-------- RECORDS SHOWN --------

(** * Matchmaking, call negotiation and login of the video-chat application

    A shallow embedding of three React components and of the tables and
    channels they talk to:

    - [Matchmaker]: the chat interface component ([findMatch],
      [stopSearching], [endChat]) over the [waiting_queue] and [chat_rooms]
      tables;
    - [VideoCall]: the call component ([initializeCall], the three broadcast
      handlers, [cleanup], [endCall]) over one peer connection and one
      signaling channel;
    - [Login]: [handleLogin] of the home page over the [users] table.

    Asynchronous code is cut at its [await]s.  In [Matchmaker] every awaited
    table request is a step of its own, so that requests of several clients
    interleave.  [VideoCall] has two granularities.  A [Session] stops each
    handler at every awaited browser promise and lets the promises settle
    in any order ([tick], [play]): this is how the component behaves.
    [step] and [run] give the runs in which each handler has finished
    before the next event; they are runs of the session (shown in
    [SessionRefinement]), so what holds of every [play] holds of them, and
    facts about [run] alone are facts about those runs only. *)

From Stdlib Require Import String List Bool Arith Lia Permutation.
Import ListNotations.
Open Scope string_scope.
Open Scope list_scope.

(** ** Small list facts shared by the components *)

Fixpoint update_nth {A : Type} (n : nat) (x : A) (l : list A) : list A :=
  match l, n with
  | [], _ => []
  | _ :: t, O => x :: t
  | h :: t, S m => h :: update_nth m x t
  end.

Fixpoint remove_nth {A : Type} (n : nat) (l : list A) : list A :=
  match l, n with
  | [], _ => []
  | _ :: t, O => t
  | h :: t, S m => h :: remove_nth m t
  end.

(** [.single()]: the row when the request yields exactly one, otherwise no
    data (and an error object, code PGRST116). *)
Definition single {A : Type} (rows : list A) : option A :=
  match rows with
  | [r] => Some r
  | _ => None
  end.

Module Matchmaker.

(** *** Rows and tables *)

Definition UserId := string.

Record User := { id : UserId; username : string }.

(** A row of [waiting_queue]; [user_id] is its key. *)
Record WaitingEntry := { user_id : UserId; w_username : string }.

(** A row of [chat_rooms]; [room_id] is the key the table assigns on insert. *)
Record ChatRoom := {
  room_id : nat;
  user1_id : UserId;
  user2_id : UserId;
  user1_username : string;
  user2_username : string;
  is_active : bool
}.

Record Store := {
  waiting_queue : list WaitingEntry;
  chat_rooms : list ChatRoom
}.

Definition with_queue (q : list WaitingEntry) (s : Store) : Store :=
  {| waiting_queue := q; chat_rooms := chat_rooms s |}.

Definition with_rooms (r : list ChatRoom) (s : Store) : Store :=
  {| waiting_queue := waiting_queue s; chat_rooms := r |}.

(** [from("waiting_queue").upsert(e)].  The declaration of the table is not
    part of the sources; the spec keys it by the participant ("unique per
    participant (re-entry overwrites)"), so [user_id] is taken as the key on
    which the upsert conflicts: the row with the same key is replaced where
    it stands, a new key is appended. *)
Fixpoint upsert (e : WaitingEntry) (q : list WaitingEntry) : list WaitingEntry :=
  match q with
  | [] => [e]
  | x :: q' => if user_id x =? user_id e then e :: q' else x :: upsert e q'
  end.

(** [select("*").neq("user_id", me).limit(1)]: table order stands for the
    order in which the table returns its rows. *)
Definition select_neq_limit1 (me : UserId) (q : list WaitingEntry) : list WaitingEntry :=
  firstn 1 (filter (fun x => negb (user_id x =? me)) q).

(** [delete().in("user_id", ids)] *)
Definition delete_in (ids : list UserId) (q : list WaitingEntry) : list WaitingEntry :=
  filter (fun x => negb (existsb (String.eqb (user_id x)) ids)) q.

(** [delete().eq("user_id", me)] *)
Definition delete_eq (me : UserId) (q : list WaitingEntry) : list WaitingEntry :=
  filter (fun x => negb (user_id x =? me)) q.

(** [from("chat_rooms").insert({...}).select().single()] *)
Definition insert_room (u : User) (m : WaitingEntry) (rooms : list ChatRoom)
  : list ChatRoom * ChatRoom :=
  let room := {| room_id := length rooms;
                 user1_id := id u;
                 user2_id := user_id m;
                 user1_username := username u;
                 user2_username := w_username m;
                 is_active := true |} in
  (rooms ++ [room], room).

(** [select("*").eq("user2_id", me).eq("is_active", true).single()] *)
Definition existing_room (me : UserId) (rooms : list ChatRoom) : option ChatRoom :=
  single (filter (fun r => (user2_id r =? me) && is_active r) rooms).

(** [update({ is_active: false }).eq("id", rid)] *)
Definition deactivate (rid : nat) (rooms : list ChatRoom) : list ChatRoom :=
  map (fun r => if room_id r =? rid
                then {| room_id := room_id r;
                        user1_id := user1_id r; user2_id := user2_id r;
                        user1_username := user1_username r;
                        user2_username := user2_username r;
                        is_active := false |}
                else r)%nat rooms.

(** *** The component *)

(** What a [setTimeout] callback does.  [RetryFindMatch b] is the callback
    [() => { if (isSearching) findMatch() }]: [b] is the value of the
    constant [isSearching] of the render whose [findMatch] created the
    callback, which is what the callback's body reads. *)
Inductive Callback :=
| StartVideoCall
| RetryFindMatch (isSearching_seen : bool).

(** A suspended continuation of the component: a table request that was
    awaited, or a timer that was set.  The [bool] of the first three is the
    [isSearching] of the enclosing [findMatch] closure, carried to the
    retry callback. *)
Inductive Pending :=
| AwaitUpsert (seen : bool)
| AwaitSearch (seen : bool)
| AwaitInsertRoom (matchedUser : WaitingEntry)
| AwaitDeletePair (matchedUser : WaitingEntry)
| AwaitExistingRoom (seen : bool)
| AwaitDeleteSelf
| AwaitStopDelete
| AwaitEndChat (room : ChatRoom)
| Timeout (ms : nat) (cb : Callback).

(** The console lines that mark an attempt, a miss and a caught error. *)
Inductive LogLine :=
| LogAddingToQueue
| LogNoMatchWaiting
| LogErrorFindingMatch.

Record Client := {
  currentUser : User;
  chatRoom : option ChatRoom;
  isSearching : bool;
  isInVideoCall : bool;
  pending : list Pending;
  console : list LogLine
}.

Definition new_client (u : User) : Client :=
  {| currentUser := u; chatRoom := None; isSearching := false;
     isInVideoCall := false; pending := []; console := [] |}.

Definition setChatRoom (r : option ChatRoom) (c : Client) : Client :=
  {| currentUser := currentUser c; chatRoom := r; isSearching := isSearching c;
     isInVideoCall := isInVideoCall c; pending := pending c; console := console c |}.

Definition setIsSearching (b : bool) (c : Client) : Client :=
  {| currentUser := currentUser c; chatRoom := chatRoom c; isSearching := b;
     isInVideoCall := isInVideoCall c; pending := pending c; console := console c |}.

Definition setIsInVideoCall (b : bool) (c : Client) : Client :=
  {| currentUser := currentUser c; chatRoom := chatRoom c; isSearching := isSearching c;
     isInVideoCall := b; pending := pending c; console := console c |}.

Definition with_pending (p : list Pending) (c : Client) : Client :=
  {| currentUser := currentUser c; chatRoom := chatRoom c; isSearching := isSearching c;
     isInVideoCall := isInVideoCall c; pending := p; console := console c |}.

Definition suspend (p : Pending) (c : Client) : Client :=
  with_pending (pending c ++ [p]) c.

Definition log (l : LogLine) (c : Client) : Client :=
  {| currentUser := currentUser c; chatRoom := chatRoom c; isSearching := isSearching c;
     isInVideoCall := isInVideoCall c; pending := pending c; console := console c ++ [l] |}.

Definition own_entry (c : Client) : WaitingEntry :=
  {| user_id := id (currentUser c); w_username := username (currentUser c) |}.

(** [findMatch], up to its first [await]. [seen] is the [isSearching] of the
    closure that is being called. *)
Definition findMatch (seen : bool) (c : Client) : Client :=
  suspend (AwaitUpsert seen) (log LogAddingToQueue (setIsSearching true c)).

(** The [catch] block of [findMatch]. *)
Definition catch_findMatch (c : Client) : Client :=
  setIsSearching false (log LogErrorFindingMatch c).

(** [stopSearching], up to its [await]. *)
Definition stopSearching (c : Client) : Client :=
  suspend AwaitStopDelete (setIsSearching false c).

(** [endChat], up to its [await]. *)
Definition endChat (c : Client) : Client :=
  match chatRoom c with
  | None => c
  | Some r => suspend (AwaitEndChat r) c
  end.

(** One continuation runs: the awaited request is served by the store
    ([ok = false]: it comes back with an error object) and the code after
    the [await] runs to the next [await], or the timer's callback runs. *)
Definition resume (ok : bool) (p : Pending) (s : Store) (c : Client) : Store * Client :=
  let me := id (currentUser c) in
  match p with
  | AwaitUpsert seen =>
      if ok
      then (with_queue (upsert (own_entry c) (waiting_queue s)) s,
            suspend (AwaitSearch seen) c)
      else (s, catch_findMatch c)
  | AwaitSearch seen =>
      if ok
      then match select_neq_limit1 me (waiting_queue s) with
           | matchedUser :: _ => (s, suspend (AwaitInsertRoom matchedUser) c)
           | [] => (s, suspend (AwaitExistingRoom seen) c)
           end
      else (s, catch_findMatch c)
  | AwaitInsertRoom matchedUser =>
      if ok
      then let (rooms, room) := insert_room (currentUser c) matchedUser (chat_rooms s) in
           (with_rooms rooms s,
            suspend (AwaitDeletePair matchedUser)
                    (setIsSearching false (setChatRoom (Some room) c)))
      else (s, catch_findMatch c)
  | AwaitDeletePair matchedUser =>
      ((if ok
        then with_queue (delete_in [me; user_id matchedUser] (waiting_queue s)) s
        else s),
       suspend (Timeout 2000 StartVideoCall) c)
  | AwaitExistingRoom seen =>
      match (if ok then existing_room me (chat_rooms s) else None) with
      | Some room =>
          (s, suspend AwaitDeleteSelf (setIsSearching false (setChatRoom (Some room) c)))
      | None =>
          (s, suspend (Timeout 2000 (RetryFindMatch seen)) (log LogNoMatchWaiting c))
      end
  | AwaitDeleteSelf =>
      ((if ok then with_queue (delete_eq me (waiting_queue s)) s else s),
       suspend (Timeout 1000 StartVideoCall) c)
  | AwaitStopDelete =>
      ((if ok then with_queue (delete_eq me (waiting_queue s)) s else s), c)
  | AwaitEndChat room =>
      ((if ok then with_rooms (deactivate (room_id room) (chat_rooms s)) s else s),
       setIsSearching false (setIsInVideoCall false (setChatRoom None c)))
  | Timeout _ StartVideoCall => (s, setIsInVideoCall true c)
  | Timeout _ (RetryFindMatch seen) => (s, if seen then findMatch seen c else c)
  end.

--------

● AIM OF THE TASK
Looking at the entries above, can you reproduce exactly the lines from the one that holds "([ok = false]: it" through the one that holds "((if ok then with_rooms", and only those?

● WRITTEN ANSWER
    ([ok = false]: it comes back with an error object) and the code after
    the [await] runs to the next [await], or the timer's callback runs. *)
Definition resume (ok : bool) (p : Pending) (s : Store) (c : Client) : Store * Client :=
  let me := id (currentUser c) in
  match p with
  | AwaitUpsert seen =>
      if ok
      then (with_queue (upsert (own_entry c) (waiting_queue s)) s,
            suspend (AwaitSearch seen) c)
      else (s, catch_findMatch c)
  | AwaitSearch seen =>
      if ok
      then match select_neq_limit1 me (waiting_queue s) with
           | matchedUser :: _ => (s, suspend (AwaitInsertRoom matchedUser) c)
           | [] => (s, suspend (AwaitExistingRoom seen) c)
           end
      else (s, catch_findMatch c)
  | AwaitInsertRoom matchedUser =>
      if ok
      then let (rooms, room) := insert_room (currentUser c) matchedUser (chat_rooms s) in
           (with_rooms rooms s,
            suspend (AwaitDeletePair matchedUser)
                    (setIsSearching false (setChatRoom (Some room) c)))
      else (s, catch_findMatch c)
  | AwaitDeletePair matchedUser =>
      ((if ok
        then with_queue (delete_in [me; user_id matchedUser] (waiting_queue s)) s
        else s),
       suspend (Timeout 2000 StartVideoCall) c)
  | AwaitExistingRoom seen =>
      match (if ok then existing_room me (chat_rooms s) else None) with
      | Some room =>
          (s, suspend AwaitDeleteSelf (setIsSearching false (setChatRoom (Some room) c)))
      | None =>
          (s, suspend (Timeout 2000 (RetryFindMatch seen)) (log LogNoMatchWaiting c))
      end
  | AwaitDeleteSelf =>
      ((if ok then with_queue (delete_eq me (waiting_queue s)) s else s),
       suspend (Timeout 1000 StartVideoCall) c)
  | AwaitStopDelete =>
      ((if ok then with_queue (delete_eq me (waiting_queue s)) s else s), c)
  | AwaitEndChat room =>
      ((if ok then with_rooms (deactivate (room_id room) (chat_rooms s)) s else s),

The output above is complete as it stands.